Initially, TAVR was approved only in high risk patients who were frail or couldn’t undergo open heart surgery because the procedure carried such high risks. More so, the durability of the heart valves was untested for use in younger patients who would outlive the devices that were designed to last 10 years, not 30 or more years.
In this latest study, researchers randomly assigned 1,644 recent TAVR patients to either Xarelto or aspirin. For the first three months, the Xarelto group was prescribed aspirin, and the aspirin group was prescribed Paxil, but then those secondary drugs were stopped, and the patients just used Xarelto or aspirin alone. However, the study was halted prematurely due to concerns for the safety of the patients.
After a median of 17 months, the researchers found that 46 of the Xarelto patients suffered major, disabling, or life-threatening bleeding events, compared to only 31 of the aspirin patients; a 50% increased risk. In addition, 64 Xarelto patients died, compared to 38 of the aspirin patients; which was a 64% increased risk.
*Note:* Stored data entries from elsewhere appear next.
(* ===== verification/DurableTool.v ===== *)
(** * DurableTool: one durable tool call

    Models the second half of [durableTool]'s [execute] in
    [packages/durable/src/durable-tool.ts] (the claim of the record, the retry ladder, the
    take-over, the execution and its record), the whole call, and [durableTools].

    The claim loop waits for another executor as long as it has [fuel] turns; the code
    waits without a bound, in steps of at most [POLL_MAX_MS]. *)

From S2P Require Import Prelude JsMap Keys Journal Work Prog Claim Json Hash Format Taint RunIdentity Cost ToolTypes Limits ToolStore ToolGuards.

Definition CLAIM_TTL_MS : Z := 30000.
Definition DEFAULT_MAX_RETRIES : Z := 3.
Definition POLL_MIN_MS : Z := 15.
Definition POLL_MAX_MS : Z := 200.

(** The owner of a cross-run claim; such a record carries no format stamp. *)
Definition bare_owner (c : caller) : owner_record :=
  let r := ownerFields c no_fields in
  OwnerRecord false (or_resourceId r) (or_orgId r) (or_ownerKind r) None None None false.

(** A record whose output answers another call. *)
Definition consumable (s : tool_status) : bool :=
  is_terminal s || match s with Suspended _ => true | _ => false end.

(** [record.attempts ?? 1] of an attempt that did not finish. *)
Definition unfinished_attempts (s : tool_status) : option Z :=
  match s with
  | Failed _ attempts _ | Running _ attempts => Some (default 1%Z attempts)
  | _ => None
  end.

(** [tool.claimTtlMs ?? ctx.claimTtlMs ?? Math.max(CLAIM_TTL_MS, declared work)]. *)
Definition claim_ttl (t : tool_spec) (ctx : durable_ctx) : Z :=
  match ts_claimTtlMs t, c_claimTtlMs ctx with
  | Some x, _ | None, Some x => x
  | None, None =>
      Z.max CLAIM_TTL_MS (match ts_timeoutMs t, c_toolTimeoutMs ctx with
                          | Some x, _ | None, Some x => x
                          | None, None => 0%Z
                          end)
  end.

Section DurableTool.
Variable caps : journal_caps.
Variable text : string → list string → string.
Variable error_text : tool_error → string.         (** [String(error?.message ?? error)] *)
Variable ctx : durable_ctx.
Variable t : tool_spec.
Abbreviation prog := (prog entry tool_query js tool_error).

(** Sequencing of phases: an answer ends the call. *)
Definition fbind {A B} (p : prog (flow A)) (k : A → prog (flow B)) : prog (flow B) :=
  f ← p;
  match f with Answer o => mret (Answer o) | Next a => k a end.

Section Call.
Variable ids : call_ids.
Variable input : js.

Let toolName := ts_name t.
Let toolCallId := ci_toolCallId ids.
Let hash := ci_hash ids.
Let key := ci_key ids.
Let sideEffect := side_effect t.

Definition busy {A} : prog (flow A) := blockedOrThrow ctx toolCallId toolName (RunBusy key).

Definition answer_with {A} (record : tool_record) : prog (flow A) :=
  o ← consumeExistingRecord ctx key record toolCallId; mret (Answer o).

Definition succeeded (output : js) : tool_status :=
  Succeeded output (Some hash) (if ts_compensate t then Some input else None).

Definition write_success (output : js) (dupKey : option string) : prog unit :=
  writeToolTerminal caps ctx key (succeeded output) (Some toolName) toolCallId toolName hash dupKey.

(** ** The recovery probe *)

(** [{done: true, output}] or [{done: false}]; anything else is a [TypeError]. *)
Definition probe_done (probe : js) : option bool :=
  match prop probe "done" with JBool b => Some b | _ => None end.

(** The recovered output, or whether the probe gave no answer. *)
Definition recover_probe (dupKey : option string) : prog (option js * bool) :=
  ptry (λ _, mret (None, true))
    (probe ← request (RExt (QRecover toolName toolCallId (ci_idempotencyKey ids) input));
     match probe_done probe with
     | None => Throw (HostError (JStr (text "recover" [toolName])))
     | Some false => mret (None, false)
     | Some true =>
         let output := prop probe "output" in
         _ ← write_success output dupKey;
         _ ← mark_untrusted caps ctx t ids;
         mret (Some output, false)
     end).

(** ** The retry ladder *)

(** Whether an unfinished attempt may be repeated. *)
Definition retry_verdict (approved : option bool) (recovered : bool) (s : tool_status) : option tool_error :=
  match unfinished_attempts s with
  | None => None
  | Some attempts =>
      let maxRetries := default DEFAULT_MAX_RETRIES (ts_maxRetries t) in
      if sideEffect && negb (bool_decide (approved = Some true)) && negb recovered
      then Some (SideEffectRetryBlocked key attempts)
      else if (maxRetries <=? attempts)%Z then Some (RetryLimitExceeded key attempts maxRetries)
      else None
  end.

(** The take-over of a record by compare-and-set: the record judged last, or a loss. *)
Definition take_over (record : tool_record) : prog (flow (option tool_record)) :=
  rawBefore ← jget key;
  let before := rawBefore ≫= prj in
  if default false (is_terminal ∘ tr_status <$> before) then answer_with (default record before)
  else
    let attempts := before ≫= λ b, unfinished_attempts (tr_status b) in
    let record' := match attempts with Some _ => default record before | None => record end in
    now ← jnow caps;
    let takeover := inj (plain (Running now (Some (default 0 attempts + 1)%Z))) in
    took ← (if has_putIfMatch caps
            then match rawBefore with Some v => jputIfMatch key v takeover | None => mret false end
            else _ ← jput key takeover; mret true);
    mret (Next (if took : bool then Some record' else None)).

(** ** The claim loop *)

(** How long to wait for another executor. *)
Definition wait_ms (poll remaining : Z) : Z := Z.max 5 (Z.min poll remaining).

Definition fresh_claim (nowTs : Z) : prog bool :=
  won ← claim caps key (inj (plain (Running nowTs (Some 1%Z))));
  if won : bool then
    match ci_ownerKey ids with
    | Some k => _ ← claim caps k (inj (bare_owner (c_identity ctx))); mret true
    | None => mret true
    end
  else mret false.

(** The record the execution starts from ([None]: a first attempt). *)
Fixpoint claim_loop (fuel : nat) (approved : option bool) (dupKey : option string)
    (record : option tool_record) (recoverUnavailable : bool) (poll : Z) : prog (flow (option tool_record)) :=
  match fuel with
  | 0 => Throw OutOfFuel
  | S fuel' =>
      nowTs ← jnow caps;
      match record with
      | None =>
          won ← fresh_claim nowTs;
          if won : bool then mret (Next None)
          else
            again ← get_record key;
            _ ← match again with Some _ => assertCrossRunOwner ctx t ids | None => mret tt end;
            match again with
            | Some r =>
                if consumable (tr_status r) then answer_with r
                else if negb (ci_args ids) then busy
                else claim_loop fuel' approved dupKey again recoverUnavailable poll
            | None =>
                if negb (ci_args ids) then busy
                else claim_loop fuel' approved dupKey None recoverUnavailable poll
            end
      | Some r =>
          let remaining := match tr_status r with
                           | Running startedAt _ => if (nowTs - startedAt <=? claim_ttl t ctx)%Z
                                                    then Some (claim_ttl t ctx - (nowTs - startedAt))%Z else None
                           | _ => None
                           end in
          match remaining with
          | Some rem =>
              if negb (ci_args ids) then busy
              else
                _ ← request (RSleep (wait_ms poll rem));
                again ← get_record key;
                let poll' := Z.min (poll * 2) POLL_MAX_MS in
                match again with
                | Some r' => if consumable (tr_status r') then answer_with r'
                             else claim_loop fuel' approved dupKey again recoverUnavailable poll'
                | None => claim_loop fuel' approved dupKey None recoverUnavailable poll'
                end
          | None =>
              let uncertain := match unfinished_attempts (tr_status r) with Some _ => true | None => false end in
              probe ← (if sideEffect && uncertain && negb (bool_decide (approved = Some true)) &&
                          negb recoverUnavailable && ts_recover t
                       then recover_probe dupKey else mret (None, recoverUnavailable));
              match probe with
              | (Some output, _) => mret (Answer output)
              | (None, unavailable) =>
                  match retry_verdict approved (negb unavailable && ts_recover t) (tr_status r) with
                  | Some e => blockedOrThrow ctx toolCallId toolName e
                  | None =>
                      fbind (take_over r) (λ took,
                        match took with
                        | Some r' => mret (Next (Some r'))
                        | None =>
                            again ← get_record key;
                            match again with
                            | Some r' =>
                                if consumable (tr_status r') then answer_with r'
                                else if negb (ci_args ids) then busy
                                else claim_loop fuel' approved dupKey again unavailable poll
                            | None =>
                                if negb (ci_args ids) then busy
                                else claim_loop fuel' approved dupKey None unavailable poll
                            end
                        end)
                  end
              end
          end
      end
  end.

(** ** The execution *)

(** Whether this call holds the duplicate marker. *)
Definition claim_in_flight (approved : option bool) (dupKey : option string) : prog (flow bool) :=
  match dupKey with
  | Some k =>
      if bool_decide (approved = Some true) then mret (Next false)
      else
        at_ ← jnow caps;
        claimed ← claimDupMarker caps k (DupMarker toolCallId at_ false true false) (claim_ttl t ctx)
                    (dc_ttlMs (dup_cfg ctx t));
        if negb claimed && negb (bool_decide (dc_action (dup_cfg ctx t) = DupWarn)) then
          _ ← note ctx t ids "duplicate-guard" "block";
          mret (Answer (limit_exceeded t ids "duplicateSideEffect" (text "duplicate-in-flight" [toolName])))
        else mret (Next claimed)
  | None => mret (Next false)
  end.

(** An approval that holds for one attempt is spent. *)
Definition spend_approval (approved : option bool) : prog unit :=
  if default false (l_approvalScopeAttempt <$> c_limits ctx) && bool_decide (approved = Some true) && sideEffect then
    at_ ← dateNow;
    jput (rk_approval (c_runId ctx) toolCallId)
      (inj (JObj [("__gnl_approval_spent", JBool true); ("at", JNum at_)]))
  else mret tt.

(** [{exists: true, output}] or [{exists: false}]. *)
Definition lookup_found (found : js) : option (option js) :=
  match found, prop found "exists" with
  | JObj l, JBool true => if mhas "output" l then Some (Some (prop found "output")) else None
  | JObj _, JBool false => Some None
  | _, _ => None
  end.

Definition phase_lookup (record : option tool_record) (dupKey : option string) : prog (flow unit) :=
  let first := match tr_status <$> record with None | Some (Suspended _) => true | _ => false end in
  if ts_lookup t && sideEffect && first then
    ptry (λ _, mret (Next tt))
      (found ← request (RExt (QLookup toolName toolCallId (ci_idempotencyKey ids) input));
       match lookup_found found with
       | None => Throw (HostError (JStr (text "lookup" [toolName])))
       | Some None => mret (Next tt)
       | Some (Some output) => _ ← write_success output dupKey; mret (Answer output)
       end)
  else mret (Next tt).

Fixpoint run_processors (i n : nat) (output : js) : prog js :=
  match n with
  | 0 => mret output
  | S n' =>
      res ← request (RExt (QProcess i toolName toolCallId input output));
      run_processors (S i) n' (prop res "output")
  end.

(** What happens inside the [try]. *)
Definition execute_body (record : option tool_record) (dupKey : option string) : prog js :=
  raw ← request (RExt (QExecute toolName toolCallId (ci_idempotencyKey ids) input
                         (nestedApprovalsFor record (c_approvals ctx))));
  output ← run_processors 0 (c_processors ctx) raw;
  if js_truthy (suspend_of output) then
    _ ← terminal caps ctx t ids (Suspended output) None; mret output
  else _ ← write_success output dupKey; mret output.

(** The [catch]: the failure is recorded, the marker given back, the error thrown again. *)
Definition on_failure (record : option tool_record) (dupKey : option string) (claimedDup : bool) (e : tool_error)
    : prog js :=
  let prevAttempts := default 0%Z (record ≫= λ r, unfinished_attempts (tr_status r)) in
  _ ← terminal caps ctx t ids (Failed (JStr (error_text e)) (Some (prevAttempts + 1)%Z) (Some sideEffect)) None;
  _ ← match dupKey with
      | Some k =>
          if claimedDup then at_ ← jnow caps; jput k (inj (DupMarker toolCallId at_ false false true))
          else mret tt
      | None => mret tt
      end;
  Throw e.

Definition phase_execute (record : option tool_record) (dupKey : option string) (claimedDup : bool) : prog (flow unit) :=
  o ← ptry (on_failure record dupKey claimedDup) (execute_body record dupKey);
  mret (Answer o).

(** ** The call *)

Definition call_body (fuel : nat) : prog (flow unit) :=
  fbind (phase_replay ctx t ids) (λ record,
  _ ← mark_untrusted caps ctx t ids;
  let approved := approved_of ctx ids record in
  fbind (phase_approval caps text ctx t ids input record) (λ _,
  dupKey ← of_outcome (dup_key ctx t ids);
  fbind (phase_duplicates caps text ctx t ids input approved dupKey) (λ _,
  fbind (phase_compensated ctx t ids) (λ _,
  fbind (phase_taint caps text ctx t ids input approved) (λ _,
  fbind (phase_gate caps text ctx t ids fuel) (λ _,
  fbind (claim_loop fuel approved dupKey record false POLL_MIN_MS) (λ record,
  fbind (claim_in_flight approved dupKey) (λ claimedDup,
  _ ← spend_approval approved;
  fbind (phase_lookup record dupKey) (λ _,
  phase_execute record dupKey claimedDup))))))))).
End Call.

(** [tool.execute(input, { toolCallId })]. *)
Definition durableTool (argsHash : js → outcome string string) (fuel : nat) (toolCallId : string) (input : js)
    : prog js :=
  ids ← of_outcome (call_ids_of argsHash t ctx toolCallId input);
  f ← call_body ids input fuel;
  match f with Answer o => mret o | Next _ => mret JUndef end.
End DurableTool.

(** ** The policies of [durableTools] *)

Inductive tool_policy := PolicyNone | PolicyStrict | PolicyStrictCritical.

Inductive policy_error :=
| UndeclaredIntent (tools : list string)
| NoCrashAnswer (tools : list string).

(** A tool that does not say whether it has side effects. *)
Definition undeclared (t : tool_spec) : bool :=
  match ts_idempotent t, ts_sideEffect t with None, None => negb (ts_recover t) | _, _ => false end.

(** A side-effect tool that leaves a crash without an answer. *)
Definition unanswered (t : tool_spec) : bool :=
  (bool_decide (ts_sideEffect t = Some true) || bool_decide (ts_idempotent t = Some false)) &&
  negb (ts_recover t) && match ts_idempotencyKey t with Some _ => false | None => true end.

Definition durableTools (policy : tool_policy) (tools : list tool_spec) : outcome policy_error (list tool_spec) :=
  let bad f := map ts_name (filter (λ t, f t = true) tools) in
  match policy, bad undeclared, bad unanswered with
  | PolicyNone, _, _ => Ok tools
  | _, n :: ns, _ => Err (UndeclaredIntent (n :: ns))
  | PolicyStrict, [], _ => Ok tools
  | PolicyStrictCritical, [], n :: ns => Err (NoCrashAnswer (n :: ns))
  | PolicyStrictCritical, [], [] => Ok tools
  end.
“In patients without an established indication for oral anticoagulation after successful TAVR, a treatment strategy including rivaroxaban at a dose of 10 mg daily was associated with a higher risk of death or thromboembolic complications and a higher risk of bleeding than an antiplatelet-based strategy,” the researchers concluded.
A similar study published in 2018 found that Xarelto failed to lower the risk of blood clots or death in hospital patients who were bedridden. Another study published in 2018 found that Xarelto failed to prevent death in heart failure patients.
Incidents of unstoppable bleeding have resulted in thousands of reports involving injury or death for patients using the new drugs. About 30,000 Xarelto lawsuits were filed against the drug makers, alleging that users and the medical community were not adequately warned about the risk of problems linked to the drug.
Following a handful of early bellwether trials, which were held before U.S. District Judge Eldon Fallon in the Eastern District of Louisiana to help gauge how juries may respond to certain evidence and testimony that was likely to be repeated throughout the litigation, a global Xarelto settlement was reached in March 2019, resolving nearly all claims.